> [THE PROBLEM]
Below is some data. Retype exactly the lines starting at the one with "apply raise_if_ok, negb_false_iff, bool_decide_eq_true" and ending at the one with "(List.filter _ _).".

> [EXCERPTED RECORDS]
Lemma run_parser_kind p raw v : run_parser p raw = Ok v -> of_kind p v = true.
Proof.
  destruct p; cbn [run_parser].
  - by intros [= <-].
  - intros Hp. inv_bind Hp. by injection Hp as <-.
  - intros Hp. inv_bind Hp as [t|] Ht. inv_bind Hp as [[]|] Ha. injection Hp as <-. cbn [of_kind].
    apply raise_if_ok in Ha. by apply negb_false_iff.
Qed.

(** Every filter a request can express is well typed: an allowlisted key, one
    of its operators, and a value - for [in], a non-empty list of values - of the
    key's type. *)
Theorem parse_filter_well_typed raw f : parse_filter raw = Ok f -> well_typed f.
Proof.
  unfold parse_filter. intros Hf. inv_bind Hf as [[key rest]|] E1. inv_bind Hf as [[op value]|] E2.
  inv_bind Hf as [d|] Hd. inv_bind Hf as [[]|] Hop. inv_bind Hf as [v|] Hv. injection Hf as <-.
  destruct (FILTER_REGISTRY !! key) as [d'|] eqn:Hk; [|done]. injection Hd as ->.
  apply raise_if_ok, negb_false_iff, bool_decide_eq_true in Hop.
  exists d. cbn [f_key f_op f_value]. split; [done|]. split; [done|].
  destruct (String.eqb_spec op "in") as [->|Hne].
  - inv_bind Hv as [[]|] Hm. inv_bind Hv as [vs|] Hvs. injection Hv as <-. cbn [well_typed_value].
    split; [done|]. apply raise_if_ok in Hm. split.
    + intros ->. apply mapR_ok_length in Hvs. by destruct (List.filter _ _).
    + apply mapR_ok_Forall2 in Hvs. clear Hm. induction Hvs as [|m x ms xs Hx _ IH]; constructor; [|done].
      exact (run_parser_kind _ _ _ Hx).
  - inv_bind Hv as [x|] Hx. injection Hv as <-. cbn [well_typed_value]. split; [done|].
    exact (run_parser_kind _ _ _ Hx).
Qed.

(** ** The listing *)

(** What a listing needs of a layer. *)
Record view := {
  v_id : string; v_owner : option string; v_epoch : option Z; v_time : datetime; v_queue : list json
}.

Definition view_column (column : string) (v : view) : option scalar :=
  if String.eqb column "layer_id" then Some (SStr (v_id v))
  else if String.eqb column "product_repo_id" then SStr <$> v_owner v
  else if String.eqb column "merkle_epoch" then SInt <$> v_epoch v
  else if String.eqb column "updated_at" then Some (STime (v_time v))
  else None.
Definition holds_value (test : scalar -> scalar -> bool) (c : option scalar) (x : scalar) : bool :=
  match c with Some y => test y x | None => false end.
Definition column_test (op : string) (c : option scalar) (v : filter_value) : bool :=
  match v with
  | One x => if String.eqb op "eq" then holds_value scalar_eqb c x
             else if String.eqb op "gte" then holds_value (fun y z => scalar_leb z y) c x
             else holds_value scalar_leb c x
  | Many l => existsb (holds_value scalar_eqb c) l
  end.
Definition item_test (actual : json) (v : filter_value) : bool :=
  match v with One x => equals actual x | Many l => existsb (equals actual) l end.

Definition is_item_filter (f : Filter) : bool :=
  match FILTER_REGISTRY !! f_key f with Some d => negb (is_column d) | None => false end.
Definition column_holds (v : view) (f : Filter) : bool :=
  match FILTER_REGISTRY !! f_key f with
  | Some (ColumnFilterDef column _ _) => column_test (f_op f) (view_column column v) (f_value f)
  | _ => true
  end.
Definition item_holds (item : json) (f : Filter) : bool :=
  match FILTER_REGISTRY !! f_key f with
  | Some (JsonItemFilterDef _ field _ _) =>
      match item with JObj d => item_test (get field d) (f_value f) | _ => false end
  | _ => true
  end.

(** The layers that pass every column filter, each with the queue items that
    pass every item filter if items were asked for - and then only layers that
    have some. *)
Definition listed_items (filters : list Filter) (v : view) : list json :=
  List.filter (fun i => is_dict i && forallb (item_holds i) filters) (v_queue v).
Definition wants_items (filters : list Filter) (include_reviews : bool) : bool :=
  include_reviews || existsb is_item_filter filters.
Definition listed (filters : list Filter) (include_reviews : bool) (v : view) : option LayerEntry :=
  if negb (forallb (column_holds v) filters) then None
  else if negb (wants_items filters include_reviews) then
    Some {| entry_layer_id := v_id v; entry_product_repo_id := v_owner v; entry_needs_review := None |}
  else match listed_items filters v with
       | [] => None
       | items => Some {| entry_layer_id := v_id v; entry_product_repo_id := v_owner v;
                          entry_needs_review := Some items |}
       end.
Definition listing (filters : list Filter) (include_reviews : bool) (views : list view) : list LayerEntry :=
  omap (listed filters include_reviews) views.

(** ** The code computes the listing *)

(** Every entry of the registry has a property that each of them has. *)
Lemma registry_all (P : string -> FilterDef -> Prop) :
  P "product_repo_id" (ColumnFilterDef "product_repo_id" ["eq"; "in"] ParseStr) ->
  P "layer_id" (ColumnFilterDef "layer_id" ["eq"; "in"] ParseStr) ->
  P "merkle_epoch" (ColumnFilterDef "merkle_epoch" ["gte"; "lte"] ParseInt) ->
  P "updated_at" (ColumnFilterDef "updated_at" ["gte"; "lte"] ParseDatetime) ->
  P "review_status" (JsonItemFilterDef "needs_review" "status" ["eq"; "in"] ParseStr) ->
  P "review_queue_reason" (JsonItemFilterDef "needs_review" "queue_reason" ["eq"; "in"] ParseStr) ->
  forall key d, FILTER_REGISTRY !! key = Some d -> P key d.
Proof.
  intros H1 H2 H3 H4 H5 H6 key d Hd. unfold FILTER_REGISTRY in Hd.
  repeat (apply lookup_insert_Some in Hd as [[<- <-]|[_ Hd]]; [done|]).
  by apply lookup_singleton_Some in Hd as [<- <-].
Qed.

Lemma item_filter_inv key pl fld ops p :
  FILTER_REGISTRY !! key = Some (JsonItemFilterDef pl fld ops p) -> ops = ["eq"; "in"] /\ p = ParseStr.
Proof.
  intros Hd. by apply (registry_all (fun _ d => match d with
    | JsonItemFilterDef _ _ o q => o = ["eq"; "in"] /\ q = ParseStr | _ => True end)) in Hd.
Qed.

Lemma json_filters_pure filters : Forall well_typed filters ->
  json_item_filters filters = Ok (List.filter is_item_filter filters).
Proof.
  intros Hwt. apply filterR_pure. intros f Hf%list_elem_of_In.
  rewrite ->List.Forall_forall in Hwt. destruct (Hwt f Hf) as (d & Hd & _).
  unfold registry_get, is_item_filter. by rewrite Hd.
Qed.

Lemma test_item_pure f actual : f_op f ∈ ["eq"; "in"] -> well_typed_value (f_op f) ParseStr (f_value f) ->
  test_item (f_op f) actual (f_value f) = Ok (item_test actual (f_value f)).
Proof.
  intros Hop Hv. unfold test_item, item_test. destruct (f_value f) as [x|l]; cbn [well_typed_value] in Hv.
  - destruct Hv as [Hne _]. apply elem_of_cons in Hop as [->|[?|?%not_elem_of_nil]%elem_of_cons]; done.
  - by destruct Hv as [-> _].
Qed.

Lemma item_matches_pure filters item : Forall well_typed filters ->
  item_matches (List.filter is_item_filter filters) item
  = Ok (is_dict item && forallb (item_holds item) filters).
Proof.
  intros Hwt. destruct item as [| | | | |d]; try done. cbn [item_matches is_dict andb].
  induction Hwt as [|f fs Hf _ IH]; [done|]. cbn [List.filter forallb].
  destruct Hf as (def & Hd & Hop & Hv). unfold is_item_filter at 1, item_holds at 1. rewrite Hd.
  destruct def as [c ops p|pl fld ops p]; cbn [is_column negb andb]; [exact IH|].
  cbn [item_matches_obj]. unfold registry_get. rewrite Hd. cbn [of_option mbind result_bind].
  destruct (item_filter_inv _ _ _ _ _ Hd) as [-> ->]. rewrite test_item_pure //.
  cbn [mbind result_bind]. destruct (item_test _ _); cbn [andb]; [exact IH|done].
Qed.

Lemma item_filters_none filters item :
  List.filter is_item_filter filters = [] -> forallb (item_holds item) filters = true.
Proof.
  induction filters as [|f fs IH]; [done|]. cbn [List.filter forallb].
  unfold is_item_filter at 1, item_holds at 1.
  destruct (FILTER_REGISTRY !! f_key f) as [[]|]; cbn [is_column negb andb]; done.
Qed.

(** The items both backends show are those of the specification. *)
Lemma shown_items_pure filters v : Forall well_typed filters ->
  shown_items (List.filter is_item_filter filters) (v_queue v) = Ok (listed_items filters v).
Proof.
  intros Hwt. unfold shown_items, listed_items.
  rewrite -(filter_filter_and is_dict (fun i => forallb (item_holds i) filters)).
  destruct (List.filter is_item_filter filters) eqn:Hj.
  - f_equal. symmetry. apply filter_all. intros i _. by apply item_filters_none.
  - rewrite -Hj. erewrite filterR_pure; [|intros i _; by apply item_matches_pure]. f_equal.
    apply List.filter_ext_in. intros i [_ ->]%filter_In. done.
Qed.

Lemma wants_pure filters include_reviews :
  wants_reviews include_reviews (List.filter is_item_filter filters) = wants_items filters include_reviews.
Proof.
  unfold wants_reviews, wants_items. f_equal. induction filters as [|f fs IH]; [done|]. cbn [List.filter existsb].
  destruct (is_item_filter f); [done|exact IH].
Qed.

(** A queue payload of at most two bytes is the empty queue. *)
Lemma short_queue q : (2 <? length (encode_json (JArr q)))%nat = false -> q = [].
Proof.
  intros Hlen%Nat.ltb_ge. enough (JArr q = JArr []) as [= ->]; [done|]. apply (inj encode_json).
  unfold encode_json, utf8, dumps in *. rewrite !chars_of_chars in Hlen |- *. cbn [dump_chars] in *.
  unfold utf8_chars in *. cbn [flat_map] in *. rewrite flat_map_app in Hlen |- *.
  rewrite !length_app in Hlen. change (length (utf8_char _)) with 1 in Hlen.
  destruct (flat_map utf8_char (commas (dump_chars true <$> q))); [done|].
  cbn [length] in Hlen. lia.
Qed.

Lemma compare_column_pure key column ops p f c : FILTER_REGISTRY !! key = Some (ColumnFilterDef column ops p) ->
  f_op f ∈ ops -> well_typed_value (f_op f) p (f_value f) ->
  compare_column (f_op f) c (f_value f) = Ok (column_test (f_op f) c (f_value f)).
Proof.
  intros Hd Hop Hv.
  assert (f_op f ∈ ["eq"; "in"; "gte"; "lte"]) as Hops.
  { apply (registry_all (fun _ d => def_ops d ⊆ ["eq"; "in"; "gte"; "lte"])) in Hd; set_solver. }
  clear Hop. unfold compare_column, column_test. destruct (f_value f) as [x|l]; cbn [well_typed_value] in Hv.
  - destruct Hv as [Hne _]. rewrite !elem_of_cons elem_of_nil in Hops.
    destruct Hops as [Ho|[Ho|[Ho|[Ho|[]]]]]; [..|]; try done; rewrite Ho /holds_value /=; by destruct c.
  - destruct Hv as [-> _]. cbn. f_equal. destruct c; [done|]. cbn. by induction l.
Qed.

Section DbListing.
Context `{HC : Contracts} `{HL : !ContractLaws} `{HS : StorageRegistry}.
Context (updated_at : string -> datetime).

Definition row_queue (row : layer_row) : list json :=
  match decode_json (lv_needs_review_payload (lrow_values row)) with Ok (JArr l) => l | _ => [] end.
Definition db_view (kv : string * layer_row) : view :=
  {| v_id := kv.1; v_owner := lrow_owner kv.2; v_epoch := lv_merkle_epoch (lrow_values kv.2);
     v_time := updated_at kv.1; v_queue := row_queue kv.2 |}.
Definition db_views (db : database) : list view := map db_view (ordered_layers db).

Lemma where_pure filters kv acc : Forall well_typed filters ->
  foldM (where_filter updated_at kv) filters acc = Ok (acc && forallb (column_holds (db_view kv)) filters).
Proof.
  intros Hwt. revert acc. induction Hwt as [|f fs Hf _ IH]; intros acc; cbn [foldM forallb].
  { by rewrite andb_true_r. }
  destruct Hf as (d & Hd & Hop & Hv).
  assert (where_filter updated_at kv acc f = Ok (acc && column_holds (db_view kv) f)) as ->.
  { unfold where_filter, registry_get, column_holds. rewrite Hd. cbn [of_option mbind result_bind].
    destruct d as [column ops p|]; [|by rewrite andb_true_r].
    assert (column_value updated_at column kv = Ok (view_column column (db_view kv))) as ->.
    { by apply (registry_all (fun _ d => match d with ColumnFilterDef c _ _ =>
        column_value updated_at c kv = Ok (view_column c (db_view kv)) | _ => True end)) in Hd. }
    cbn [mbind result_bind]. by rewrite (compare_column_pure _ _ _ _ _ _ Hd Hop Hv). }
  cbn [mbind result_bind]. rewrite IH. by rewrite andb_assoc.
Qed.

(** Each row of a good database has its queue as an array. *)
Lemma row_queue_good db id row : db_good db -> db_layers db !! id = Some row ->
  lv_needs_review_payload (lrow_values row) = encode_json (JArr (row_queue row)).
Proof.
  intros Hg Hrow. specialize (Hg id). rewrite Hrow in Hg.
  destruct Hg as (d & r & owner & _ & _ & Hr & _). rewrite Hrow in Hr. injection Hr as ->.
  unfold row_queue. cbn [lrow_values layer_values_of lv_needs_review_payload]. by rewrite decode_encode.
Qed.
Definition sample_batch : BatchSubmitRequest := {|
  batch_source_ref := "scan:2"; batch_recorded_at := "2026-01-04T00:00:00Z";
  batch_events := [{["finding_ref" := JStr "F2"; "source" := JObj {["type" := JStr "scan"; "ref" := JStr "scan:2"]};
                     "disposition" := JObj {["validity" := JStr "confirmed"]}]}; sample_doc];
  batch_needs_review := [{["suggested_finding_ref" := JStr "F3"; "queue_reason" := JStr "new"]}] |}.
Definition sample_batching : res (SubmitResponse * files) :=
  submit_batch no_schema "L" sample_batch ann sample_config sample_files.
Definition sample_batched : files := Eval vm_compute in after_write ∅ sample_batching.
Definition sample_batch_response : SubmitResponse := Eval vm_compute in answer no_response sample_batching.

Lemma batch_is_attributed_witness :
  length (response_event_ids sample_batch_response) = 2 /\
  exists key d d' evs, stored (slot key) sample_files = Some d /\ stored (slot key) sample_batched = Some d'
    /\ log d' = log d ++ map JObj evs /\ map (get "event_id") evs = map JStr (response_event_ids sample_batch_response)
    /\ (forall ev, ev ∈ evs -> exists src, get "source" ev = JObj src /\ get "actor" src = JObj (actor_to_dict ann))
    /\ (forall e0, e0 ∈ batch_events sample_batch -> exists id, canonical_id (stamp_batch_actor ann e0) = Ok id
          /\ JStr id ∈ map id_of (log d'))
    /\ verify_merkle_integrity d' = verify_restated_metadata d'.
Proof.
  split; [reflexivity|].
  apply (batch_is_attributed no_schema "L" sample_batch ann sample_config sample_files sample_batch_response
    sample_batched (hd ∅ (batch_events sample_batch)) [sample_doc]);
    [exact sample_files_good|reflexivity|vm_compute; reflexivity].
Defined.

(** A batch that asserts a false positive for an unverified human raises the
    writer's internal error, which is no service error: the answer is a server
    error. *)
Definition unverified : LayerActor := sample_actor "human" (Some "bob") None.
Example unverified_batch_is_server_error :
  exists e, submit_batch no_schema "L" sample_batch unverified sample_config sample_files = Err e
    /\ status_code e = 500%Z.
Proof. exists InternalIdentityUnverifiedError. split; vm_compute; reflexivity. Qed.

(** So does a time that is not one. *)
Definition bad_time_envelope : EventEnvelope := {|
  envelope_kind := "countersign";
  envelope_event := <["recorded_at" := JStr "yesterday"]> (envelope_event sample_envelope) |}.
Example bad_time_is_server_error :
  exists e, submit_event no_schema sample_now bad_time_envelope ann sample_config sample_files = Err e
    /\ status_code e = 500%Z.
Proof. exists ValueError. split; vm_compute; reflexivity. Qed.

(** The restate route refuses a caller who is not an administrator; a batch takes
    a restatement event from anyone. *)
Definition bob : LayerActor := sample_actor "human" (Some "bob") (Some true).
Definition restating_batch : BatchSubmitRequest := {|
  batch_source_ref := "b"; batch_recorded_at := "2026-01-04T00:00:00Z"; batch_events := [restate_doc];
  batch_needs_review := [] |}.
Example batch_is_a_weaker_door :
  post_restatement no_schema sample_now sample_targets "L" restate_block "the claim was corrected" None None
    "2026-01-03T00:00:00Z" bob sample_config sample_files = Err (Service NotAnAdminError)
  /\ is_ok (submit_batch no_schema "L" restating_batch bob sample_config sample_files) = true.
Proof. split; vm_compute; reflexivity. Qed.

Definition stamped_db : database :=
  match db_initialize (DbLayerKey "L1") sample_stored_layer (Some "repo-1") empty_database with
  | Ok db => db | Err _ => empty_database end.
Definition db_stamp : res ((string * Z) * database) := stamp_layer_endpoint "L1" {["F9" := "fp"]} sample_config stamped_db.
Lemma db_stamps_nothing_witness : (answer ("", 1%Z) db_stamp).2 = 0%Z.
Proof.
  apply (db_stamps_nothing "L1" {["F9" := "fp"]} sample_config stamped_db (answer ("", 1%Z) db_stamp).1 _
    (after_write stamped_db db_stamp)); [|vm_compute; reflexivity].
  refine (written_good "L1" sample_stored_layer empty_database stamped_db empty_database_good _).
  eapply (persist_written "L1" sample_stored_layer _ (Some "repo-1")); [exact empty_database_good|reflexivity
    |vm_compute; reflexivity|vm_compute; reflexivity].
Defined.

> [RESPONSE AREA]
  apply raise_if_ok, negb_false_iff, bool_decide_eq_true in Hop.
  exists d. cbn [f_key f_op f_value]. split; [done|]. split; [done|].
  destruct (String.eqb_spec op "in") as [->|Hne].
  - inv_bind Hv as [[]|] Hm. inv_bind Hv as [vs|] Hvs. injection Hv as <-. cbn [well_typed_value].
    split; [done|]. apply raise_if_ok in Hm. split.
    + intros ->. apply mapR_ok_length in Hvs. by destruct (List.filter _ _).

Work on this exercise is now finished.